Other characteristics of this ID that I have observed are —
- the value starts at 10000, and
- if you restart the servlet container hosting Jira the ID (for the next row) jumps to next 10’s. If the last value was 10256 before restart, after restart the ID for the subsequent row is 10260 (instead of 10257, that one may usually expect). Still unique, and serves the purpose.

Update: Matt Doar provided an explanation for this behavior in his comments:
According to Jira’s documentation it’s Ofbiz that allocates IDs in batches of 10, so the SEQ_ID is the next available ID rounded up to the nearest 10. So I would expect that restarting the servlet would just round it up, not increment it on every restart.

Plugin Development

Plugin Descriptor (atlassian-plugin descriptor)

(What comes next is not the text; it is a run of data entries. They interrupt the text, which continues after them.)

(** The buffer [keccak_final] hands to the permutation: tail, then padding. *)
Lemma final_block ctx m : represents ctx m ->
  take rate (<[Z.to_nat (BLOCK_SIZE - 1) :=
      Z.lor (znth (BLOCK_SIZE - 1)
        (<[Z.to_nat (rest ctx) := Z.lor (znth (rest ctx)
             (zwrite (rest ctx) (zeros (BLOCK_SIZE - rest ctx)) (message ctx))) 0x01]>
           (zwrite (rest ctx) (zeros (BLOCK_SIZE - rest ctx)) (message ctx)))) 0x80]>
    (<[Z.to_nat (rest ctx) := Z.lor (znth (rest ctx)
             (zwrite (rest ctx) (zeros (BLOCK_SIZE - rest ctx)) (message ctx))) 0x01]>
           (zwrite (rest ctx) (zeros (BLOCK_SIZE - rest ctx)) (message ctx))))
  = drop (rate * (length m / rate)) m ++ padding (length m).
Proof.
  intros (Hh & Hr & H192 & Ht).
  assert (Hu : (length m mod rate < rate)%nat) by (apply Nat.mod_upper_bound; unfold rate; lia).
  rewrite <- Ht, Hr. set (r := (length m mod rate)%nat) in *.
  assert (Hlr : length (take r (message ctx)) = r) by (rewrite length_take; unfold rate in *; lia).
  unfold zwrite, zeros, znth. rewrite BLOCK_SIZE_rate, Nat2Z.id.
  replace (Z.to_nat (Z.of_nat rate - Z.of_nat r)) with (rate - r)%nat by lia.
  replace (Z.to_nat (Z.of_nat rate - 1)) with (rate - 1)%nat by (unfold rate; lia).
  rewrite list_inserts_spec by (rewrite length_replicate; unfold rate in *; lia).
  rewrite length_replicate. replace (r + (rate - r))%nat with rate by lia.
  set (t := take r (message ctx)) in *. set (e := drop rate (message ctx)).
  assert (Hn : forall k x, nth r (t ++ x :: k) 0 = x).
  { intros. rewrite app_nth2, Hlr, Nat.sub_diag by lia. done. }
  assert (Hi : forall k x y, <[r := y]> (t ++ x :: k) = t ++ y :: k).
  { intros. rewrite insert_app_r_alt, Hlr, Nat.sub_diag by lia. done. }
  unfold padding. fold r. destruct (decide _) as [Hk|Hk].
  - rewrite Hk. cbn [replicate app]. rewrite Hn, Hi.
    replace (rate - 1)%nat with r by lia. rewrite Hn, Hi.
    rewrite cons_middle, app_assoc, take_app_length'; [done|]. rewrite length_app. cbn [length]. lia.
  - assert (Hk2 : (rate - r = S (S (rate - r - 2)))%nat) by lia.
    rewrite Hk2. cbn [replicate app]. rewrite Hn, Hi. change (Z.lor 0 1) with 1.
    set (k := (rate - r - 2)%nat) in *.
    replace (S (S k) - 2)%nat with k by lia.
    replace (t ++ 1 :: 0 :: replicate k 0 ++ e) with ((t ++ 1 :: replicate k 0) ++ 0 :: e)
      by (rewrite app_comm_cons, replicate_cons_app, <- !app_assoc; done).
    assert (Hlt' : length (t ++ 1 :: replicate k 0) = (rate - 1)%nat).
    { rewrite length_app. cbn [length]. rewrite length_replicate. lia. }
    rewrite app_nth2, insert_app_r_alt, Hlt', Nat.sub_diag by lia. cbn [nth insert list_insert].
    rewrite cons_middle, app_assoc, take_app_length'.
    + rewrite <- app_assoc. done.
    + rewrite length_app, Hlt'. cbn [length]. unfold rate. lia.
Qed.

Lemma final_represents ctx m : represents ctx m -> keccak_final ctx = sponge m.
Proof.
  intros Hrep. pose proof Hrep as (Hh & _). unfold keccak_final, sponge.
  rewrite <- process_block_take, (final_block ctx m Hrep), Hh.
  pose proof (mod_div_eq m) as Hdm.
  assert (Hu : (length m mod rate < rate)%nat) by (apply Nat.mod_upper_bound; unfold rate; lia).
  assert (Hlen : length (m ++ padding (length m)) = ((length m / rate + 1) * rate)%nat).
  { rewrite length_app, length_padding. lia. }
  rewrite Hlen, Nat.div_mul by (unfold rate; lia).
  rewrite absorb_add, absorb_blocks_app. cbn [absorb].
  rewrite drop_app_le, process_block_take by lia. done.
Qed.

(** One [keccak_update] only sees the first [size mod 2^16] bytes. *)
Lemma update_wrap al ctx data :
  let m := ztake (wrap16 (zlen data)) data in
  keccak_update al ctx data (zlen data) = keccak_update al ctx m (zlen m).
Proof.
  intros m.
  assert (Hw : 0 <= wrap16 (zlen data) <= zlen data).
  { unfold wrap16. split; [apply Z.mod_pos_bound; reflexivity|].
    apply Z.mod_le; [lia | reflexivity]. }
  assert (Hm : zlen m = wrap16 (zlen data)) by (subst m; unfold ztake; rewrite length_take; lia).
  assert (Hww : wrap16 (wrap16 (zlen data)) = wrap16 (zlen data)) by by apply Zmod_mod.
  unfold keccak_update. rewrite Hm, Hww. fold m. rewrite <- Hm, ztake_all. done.
Qed.

(** ** Properties *)

(** C28. [sha3_permutation] of hash.c is the Keccak-f[1600] permutation of FIPS
    202 on every state of 25 64-bit lanes, and keeps such states. *)
Theorem sha3_permutation_keccak_f A : length A = 25%nat -> Forall u64 A ->
  sha3_permutation A = keccak_f A /\ length (sha3_permutation A) = 25%nat /\
  Forall u64 (sha3_permutation A).
Proof. intros H HA. destruct (permutation_correct A H HA) as (-> & ?). done. Qed.

Lemma sha3_permutation_keccak_f_witness :
  sha3_permutation (replicate 25 7) = keccak_f (replicate 25 7).
Proof.
  apply sha3_permutation_keccak_f; [reflexivity|].
  apply Forall_replicate. split; [discriminate | reflexivity].
Defined.

(** C27. The digest [Keccak256] computes is the Keccak sponge of the message,
    for every message shorter than 64 KiB, whatever the buffer's alignment. *)
Theorem keccak256_sponge al data : zlen data < M16 ->
  keccak256_aligned al data = sponge data.
Proof.
  intros H. apply final_represents.
  apply (update_represents al keccak_init [] data init_represents H).
Qed.

Lemma keccak256_sponge_witness :
  keccak256_aligned false [97; 98; 99] = sponge [97; 98; 99] /\
  sponge [97; 98; 99] = be_bytes 32 0x4e03657aea45a94fc7d47ba826c8d667c0d1e6e33a64a036ec44f58fa12d6c45.
Proof. split; [apply keccak256_sponge; reflexivity | vm_compute; reflexivity]. Defined.
(** [encode] of one argument and [to_byte_string] of a non-tuple argument.  A
    number stored in a [TUint256] argument takes the 256-bit overload. *)
Fixpoint encode1 (t : ty) (v : val) : list Z :=
  match t with
  | TTuple ts =>
      match v with
      | VTuple vs =>
          let flattened := (fix go ts vs :=
             match ts, vs with
             | t :: ts, v :: vs => encode1 t v ++ go ts vs
             | _, _ => []
             end) ts vs in
          prefix_multiple_length (zlen flattened) flattened
      | _ => []
      end
  | TVector t | TArray t _ =>
      match v with
      | VSeq vs =>
          let combined := flat_map (encode1 t) vs in
          encode_single (prefix_multiple_length (zlen combined) combined)
      | _ => []
      end
  | TUint256 => match v with VNum n => encode_single (to_byte_string_u256 n) | _ => [] end
  | TUnsigned _ => match v with VNum n => encode_single (to_byte_string_u64 n) | _ => [] end
  | TByteString | TString | TByteArray _ => match v with VBytes l => encode_single l | _ => [] end
  end.

Fixpoint encode_items (ts : list ty) (vs : list val) : list Z :=
  match ts, vs with
  | t :: ts, v :: vs => encode1 t v ++ encode_items ts vs
  | _, _ => []
  end.

Definition is_tuple (t : ty) : bool := match t with TTuple _ => true | _ => false end.

(** [encode(ts...)]: one argument is encoded by itself, any other number of
    arguments as a list. *)
Definition encode (ts : list ty) (vs : list val) : list Z :=
  match ts, vs with
  | [t], [v] => encode1 t v
  | _, _ => let flattened := encode_items ts vs in prefix_multiple_length (zlen flattened) flattened
  end.

(** ** Decoding *)

Inductive Arity := Single | Multiple.

Record cursor := Cur { data : list Z; size : Z }.

(** [*data++] [n] times. *)
Definition read_bytes (n : Z) (d : list Z) : result (list Z * list Z) :=
  if n <=? zlen d then Ok (ztake n d, zdrop n d) else Undef.

(** [from_bytes<size_t>] *)
Definition from_bytes_size_t (c : cursor) : result (Z * cursor) :=
  if 8 <? size c then Throw DecodeError
  else
    '(bs, rest) ← read_bytes (size c) (data c);
    Ok (foldl (fun r b => Z.lor (wrap64 (Z.shiftl r 8)) b) 0 bs, Cur rest 0).
(* ===== verification/Stack.v ===== *)
(** * The EVM operand stack

    Model of eEVM's include/eEVM/stack.h and src/stack.cpp.  The deque is the
    list of its elements, front (top of the stack) first.  Every operation
    returns the stack it leaves behind, also when it throws. *)
From S2P Require Import Prelude.
From stdpp Require Import list sets.
Local Open Scope Z_scope.

Module Stack.

Abbreviation t := (list Z).
Definition MAX_SIZE : Z := 1024.

Definition size (st : t) : Z := zlen st.

Definition top (st : t) : t * result Z :=
  match st with
  | [] => (st, Throw (EvmException outOfBounds))
  | v :: _ => (st, Ok v)
  end.

Definition pop (st : t) : t * result Z :=
  match st with
  | [] => (st, Throw (EvmException outOfBounds))
  | v :: st => (st, Ok v)
  end.

(** The element is gone even when it does not fit in 64 bits. *)
Definition pop64 (st : t) : t * result Z :=
  let '(st, r) := pop st in
  (st, v ← r; if M64 - 1 <? v then Throw (EvmException outOfBounds) else Ok v).

Definition push (v : Z) (st : t) : t * result unit :=
  if size st =? MAX_SIZE then (st, Throw (EvmException outOfBounds)) else (v :: st, Ok tt).

Definition swap (i : Z) (st : t) : t * result unit :=
  if size st <=? i then (st, Throw (EvmException outOfBounds))
  else (<[Z.to_nat i := znth 0 st]> (<[0%nat := znth i st]> st), Ok tt).

Definition dup (a : Z) (st : t) : t * result unit :=
  if size st <=? a then (st, Throw (EvmException outOfBounds))
  else (znth a st :: st, Ok tt).

(** Every element is a 256-bit word. *)
Definition words_ok (st : t) : Prop := Forall u256 st.

(** The mutators as a syntax, to speak of sequences of them. *)
Inductive op := Pop | Push (v : Z) | Swap (i : Z) | Dup (a : Z).
Definition exec (o : op) (st : t) : t :=
  match o with
  | Pop => fst (pop st)
  | Push v => fst (push v st)
  | Swap i => fst (swap i st)
  | Dup a => fst (dup a st)
  end.
Definition no_dup (o : op) : bool := match o with Dup _ => false | _ => true end.

(** ** Lemmas *)

Lemma znth_u256 st i : words_ok st -> u256 (znth i st).
Proof.
  intros H. unfold znth. generalize (Z.to_nat i).
  induction H as [|v st Hv Hst IH]; intros [|n]; cbn; auto with mach.
Qed.

Lemma pop_ok st : words_ok st -> let '(st', r) := pop st in
  words_ok st' /\ match r with Ok v => u256 v | _ => r = Throw (EvmException outOfBounds) end.
Proof. intros H. destruct H; cbn; auto. split; [constructor | done]. Qed.

Lemma pop64_ok st : words_ok st -> let '(st', r) := pop64 st in
  words_ok st' /\ match r with Ok v => u64 v | _ => r = Throw (EvmException outOfBounds) end.
Proof.
  intros H. unfold pop64. destruct H as [|v st [Hv0 Hv1] Hst]; cbn; [split; [constructor | done]|].
  destruct (Z.ltb_spec (M64 - 1) v); split; try done. unfold u64. lia.
Qed.

Lemma push_ok v st : words_ok st -> u256 v -> let '(st', r) := push v st in
  words_ok st' /\ (r = Ok tt \/ r = Throw (EvmException outOfBounds)).
Proof. intros H Hv. unfold push. zcase; cbn; auto. split; [by constructor | auto]. Qed.

Lemma swap_ok i st : words_ok st -> let '(st', r) := swap i st in
  words_ok st' /\ (r = Ok tt \/ r = Throw (EvmException outOfBounds)).
Proof.
  intros H. unfold swap. zcase; cbn; auto. split; [|auto].
  apply Forall_insert; [apply Forall_insert; [done|] |]; by apply znth_u256.
Qed.

Lemma dup_ok a st : words_ok st -> let '(st', r) := dup a st in
  words_ok st' /\ (r = Ok tt \/ r = Throw (EvmException outOfBounds)).
Proof.
  intros H. unfold dup. zcase; cbn; auto. split; [|auto]. constructor; [by apply znth_u256 | done].
Qed.

Lemma exec_bounded o st : no_dup o = true -> size st <= MAX_SIZE -> size (exec o st) <= MAX_SIZE.
Proof.
  unfold size. destruct o as [|v|i|a]; intros Hno H; cbn [exec]; try discriminate.
  - destruct st; cbn [pop fst length] in *; lia.
  - unfold push, size. zcase; cbn [fst length]; lia.
  - unfold swap, size. zcase; cbn [fst]; [done|]. by rewrite !length_insert.
Qed.

Lemma znth_lookup (st : t) i x : st !! Z.to_nat i = Some x -> znth i st = x.
Proof. intros H. unfold znth. rewrite nth_lookup, H. done. Qed.

Lemma push_zeros n st : MAX_SIZE < size st ->
  size (foldl (fun st o => exec o st) st (replicate n (Push 0))) = size st + Z.of_nat n.
Proof.
  revert st; induction n as [|n IH]; intros st H; cbn [replicate foldl]; [lia|].
  unfold exec at 2, push. zcase; [lia|]. cbn [fst]. rewrite IH; unfold size in *; cbn [length]; lia.
Qed.

(** ** Properties *)

(** [swap] exchanges the top with the element at depth [i] and leaves every
    other element in place; doing it twice restores the stack. *)
Theorem swap_spec i st : 0 < i < size st ->
  let st' := fst (swap i st) in
  snd (swap i st) = Ok tt /\ length st' = length st /\
  st' !! 0%nat = st !! Z.to_nat i /\ st' !! Z.to_nat i = st !! 0%nat /\
  (forall j, j <> 0%nat -> j <> Z.to_nat i -> st' !! j = st !! j) /\
  swap i st' = (st, Ok tt).
Proof.
  unfold size. intros Hi. unfold swap, size. zcase; [lia|]. cbn [fst snd].
  destruct (lookup_lt_is_Some_2 st 0 ltac:(lia)) as [x Hx].
  destruct (lookup_lt_is_Some_2 st (Z.to_nat i) ltac:(lia)) as [y Hy].
  rewrite (znth_lookup st 0 x), (znth_lookup st i y) by done.
  rewrite !length_insert. split; [done|]. split; [done|].
  rewrite list_lookup_insert_ne, list_lookup_insert_eq by lia. split; [done|].
  rewrite list_lookup_insert_eq by (rewrite length_insert; lia). split; [done|].
  split; [intros j Hj0 Hji; by rewrite !list_lookup_insert_ne|].
  zcase; [lia|]. f_equal.
  rewrite (znth_lookup _ 0 y), (znth_lookup _ i x); [|..].
  - apply list_eq. intros j.
    destruct (decide (j = Z.to_nat i)) as [->|]; [rewrite list_lookup_insert_eq by (rewrite !length_insert; lia); done|].
    rewrite list_lookup_insert_ne by done.
    destruct (decide (j = 0%nat)) as [->|]; [rewrite list_lookup_insert_eq by (rewrite !length_insert; lia); done|].
    by rewrite !list_lookup_insert_ne.
  - rewrite list_lookup_insert_eq; [done|]. rewrite length_insert. lia.
  - rewrite list_lookup_insert_ne, list_lookup_insert_eq by lia. done.
Qed.

Lemma swap_spec_witness : swap 2 (fst (swap 2 [7; 8; 9])) = ([7; 8; 9], Ok tt).
Proof. apply swap_spec. split; reflexivity. Defined.

(** The 1024-element limit is kept by every sequence of operations that does
    not use [dup]; [dup] does not test it: on a full stack it succeeds, and
    from then on [push] accepts elements without bound. *)
Theorem stack_limit (ops : list op) (st : t) :
  (forallb no_dup ops = true -> size st <= MAX_SIZE -> size (foldl (fun st o => exec o st) st ops) <= MAX_SIZE) /\
  (size st = MAX_SIZE -> forall n, size (foldl (fun st o => exec o st) st (Dup 0 :: replicate n (Push 0))) = MAX_SIZE + 1 + Z.of_nat n).
Proof.
  split.
  - revert st. induction ops as [|o ops IH]; intros st Hno Hst; cbn [foldl]; [done|].
    cbn [forallb] in Hno. apply andb_true_iff in Hno as [Ho Hno].
    apply IH; [done|]. by apply exec_bounded.
  - intros Hst n. cbn [foldl]. unfold exec at 2, dup. rewrite Hst. cbn [Z.leb Z.compare MAX_SIZE fst].
    rewrite push_zeros by (unfold size in *; cbn [length]; unfold MAX_SIZE in *; lia).
    unfold size in *. cbn [length]. lia.
Qed.

Lemma stack_limit_witness :
  size (foldl (fun st o => exec o st) (replicate 1024 5) [Dup 0; Push 0; Push 0]) = 1027.
Proof. apply (stack_limit [] (replicate 1024 5)) with (n := 2%nat). reflexivity. Defined.

End Stack.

An XML file that describes about the plugin and the modules contained in it. It is placed right under the root folder of the project. In this file the new custom field type is defined. atlassian-plugin-key is the name of the Java package under which the plugin class is placed. key of the custom-field-type is the unique name of the plugin, and provide the associated fully qualified plugin Class name.

< ?xml version="1.0" encoding="UTF-8"?>
<!-- the plugin key must be unique, think of it as the 'package' of the plugin -->
<atlassian-plugin key="com.suryasuravarapu.jira.plugins" name="Unique Id Plugin">
    <!-- a short block describing the plugin itself -->
    <plugin-info>
        <description>A unique issue id for the Jira issue</description>
        <!-- the version of the plugin -->
        <version>1.0</version>
        <!-- the versions of the application this plugin is for -->
        <application-version min="3.13" max="3.13"/>
        <!-- details of the plugin vendor -->
        <vendor name="SPS" url="http://suryasuravarapu.com"/>
    </plugin-info>

    <customfield-type key="uniqueIssueId" name="Jira Internal Id"
        class="com.suryasuravarapu.jira.plugins.UniqueIssueId">
        <description>
        Unique issue id correlates to the ID in the JIRAISSUE table
        </description>

        <!-- this template is used on the view issue page -->
        <resource type="velocity" name="view"
            location="templates/plugins/fields/view/view-uniqueIssueId.vm" />
    </customfield-type>

</atlassian-plugin>

Plugin Java Code
Fortunately, you don’t have to write this plugin from the scratch. Jira ships with quite a few concrete implementations. A custom field class extends CustomFieldType, but we can extend a more concrete implementation for numeric fields NumberCFType.

getValueFromIssue is the only method that you need to implement and return the auto-increment Id.

public class UniqueIssueId extends NumberCFType {
	public UniqueIssueId(CustomFieldValuePersister customFieldValuePersister,
			DoubleConverter doubleConverter,
			GenericConfigManager genericConfigManager) {
		super(customFieldValuePersister, doubleConverter, genericConfigManager);
	}

	public Object getValueFromIssue(CustomField field, Issue issue) {
            return issue.getId();
	}
}

Velocity Templates
view-uniqueIssueId.vm that we have described above in the plugin descriptor takes care of displaying the field value. One notable item below is we are displaying the value.longValue() as the value that is being returned by the NumberCFType is of type java.lang.Double. Without that conversion you would see values like 10380.0 instead of 10380, little annoyance!

#if($value &amp;&amp; !$value.equals(""))
	#set ($displayValue = ${value.longValue()})
#else
	#set ($displayValue = 'N/A')
#end
$!displayValue

Deployment

From Eclipse, export the JAR or use the Maven build scripts to generate one. Place that JAR under application’s WEB-INF/lib folder, and restart the container. You should be able to see your Plugin under Jira’s Administration -> Plugins.

All the hard work is done! Display the field value. For that, create a custom field using the type defined above and add it to the desired screens for display.